In fifth period we have an elective sewing class, and my machine is set next to Tracey Bagley’s. We rev the machines and speed-stitch the long straight lines on our aprons, which makes the tables vibrate and brings the teacher running to scold us: “No racing! No racing!” When we are sewing our tote bags, joining together pieces of thick canvas and adding webbed straps, Tracey manages to sew through her index finger. She is marched to the school nurse with a piece of the broken needle still stuck in her flesh, leaving a surprisingly wide smear of blood on the enameled machine. Years later, when I teach my friend Dan to sew, I will see Tracey and her crime scene in my mind’s eye. “Just keep your eyes on the space in front of the needle and press the pedal down slowly,” I will tell him. “It’s like driving.”

3.

New Year’s Eve and I am sixteen, living in New York City with my very blonde, very lipsticked, very glamorous older sister and her film-school boyfriend in a studio apartment. I, of course, do not have anywhere to go this evening, so am diligently sewing my sister into a modified bra, and then hiding the bra straps by pulling them into place under her dress and sewing tiny, invisible stitches. We’re standing in the miniscule space outside the bathroom, because the light is best here; there’s a full-length mirror and my sister can guide my ministrations. I have to be very careful not to poke either of us with the needle because the dress is white. I have never thought to sew anyone into anything; isn’t one of the main features of a garment to be able to take it off again? “How are you going to get back out of it?” I ask her, speaking around a pin held in my mouth. She takes a drag off her cigarette and squints backwards at me in the mirror. “Worry about that later. What’s important is to look good now.” A short while after, she and the boyfriend will depart and leave me with the rest of the pack of cigarettes, which I will chain-smoke in front of the same mirror, practicing to get it right.

4.

My first master’s degree was a catastrophe. I was living in a typical college-town hovel, racking up student loan debt, mired in the petty in-fighting among the department’s many factions. Yet, miserable though I had been, when I finished my coursework and moved away, I nevertheless contemplated applying for the PhD — hadn’t I already invested two years and quite a sum of money in my education? Wouldn’t it be a mistake to give up now? Or was I simply a glutton for otherwise avoidable punishment? Didn’t I want to be a professor? What would I do with myself if I wasn’t an academic? This uneasy seesawing left me anxious and strained as the application deadlines drew nearer. My future father-in-law came for a visit and told my boyfriend, “She’s wound so tight she squeaks.”

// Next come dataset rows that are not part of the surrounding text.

(** The first confirmed cycle ends the loop with the status it read. *)
Lemma verify_loop_confirms (before : list Z) (attempt : Z) (after : list Z)
    (status : GalconStatus) : forall t : Trace,
  (forall k, (k < List.length before)%nat ->
     cycle_unconfirmed env expect_open
       (count (is_write UUID_WAKE) t + k)
       (count (is_write UUID_CONTROL) t + k)
       (count (is_read UUID_STATUS) t + k) = true) ->
  cycle_confirms env expect_open
    (count (is_write UUID_WAKE) t + List.length before)
    (count (is_write UUID_CONTROL) t + List.length before)
    (count (is_read UUID_STATUS) t + List.length before) = Some status ->
  exists t1,
    _verify_loop env payload expect_open (before ++ attempt :: after) t =
    (Ok (VStatus status), EvRead UUID_STATUS :: t1) /\
    advances t (EvRead UUID_STATUS :: t1) (S (List.length before))
      (S (List.length before)) (S (List.length before)) /\
    valve_open status = expect_open.
Proof.
  induction before as [|b before IH]; intros t Hall Hconf.
  - cbn [List.length app] in *. rewrite !Nat.add_0_r in Hconf.
    exact (verify_cycle_confirms attempt after t status Hconf).
  - destruct (verify_cycle_unconfirmed b (before ++ attempt :: after) t)
      as (t1 & Hstep & Hadv).
    { specialize (Hall O). rewrite !Nat.add_0_r in Hall.
      apply Hall. cbn. lia. }
    destruct (IH t1) as (t2 & Hrest & Hadv' & Hopen).
    { intros k Hk. destruct Hadv as (A1 & A2 & A3 & _).
      rewrite A1, A2, A3.
      replace (count (is_write UUID_WAKE) t + 1 + k)%nat
        with (count (is_write UUID_WAKE) t + S k)%nat by lia.
      replace (count (is_write UUID_CONTROL) t + 1 + k)%nat
        with (count (is_write UUID_CONTROL) t + S k)%nat by lia.
      replace (count (is_read UUID_STATUS) t + 1 + k)%nat
        with (count (is_read UUID_STATUS) t + S k)%nat by lia.
      apply Hall. cbn. lia. }
    { destruct Hadv as (A1 & A2 & A3 & _). rewrite A1, A2, A3.
      cbn [List.length] in Hconf.
      replace (count (is_write UUID_WAKE) t + 1 + List.length before)%nat
        with (count (is_write UUID_WAKE) t + S (List.length before))%nat by lia.
      replace (count (is_write UUID_CONTROL) t + 1 + List.length before)%nat
        with (count (is_write UUID_CONTROL) t + S (List.length before))%nat by lia.
      replace (count (is_read UUID_STATUS) t + 1 + List.length before)%nat
        with (count (is_read UUID_STATUS) t + S (List.length before))%nat by lia.
      exact Hconf. }
    exists t2. split; [cbn [app]; rewrite Hstep; exact Hrest|].
    split; [|exact Hopen].
    exact (advances_trans _ _ _ _ _ _ _ _ _ Hadv Hadv').
Qed.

In the midst of this agitation, the boyfriend gave me a sewing machine for my birthday, and I started sewing again. At first, I made simple things like curtains, then some cotton A-line skirts, and an abortive attempt at a rolled-collar wool coat from an inexplicably difficult German pattern. I took up quiltmaking, spending hours cutting cloth and piecing it together into intricate, sharp-cornered forms. The machine was basic, but it was sturdy. I made a space for stacks of fabric, and also for myself. I collected a small arsenal of tools. My sewing calluses came back. The application deadlines passed. I never regretted it.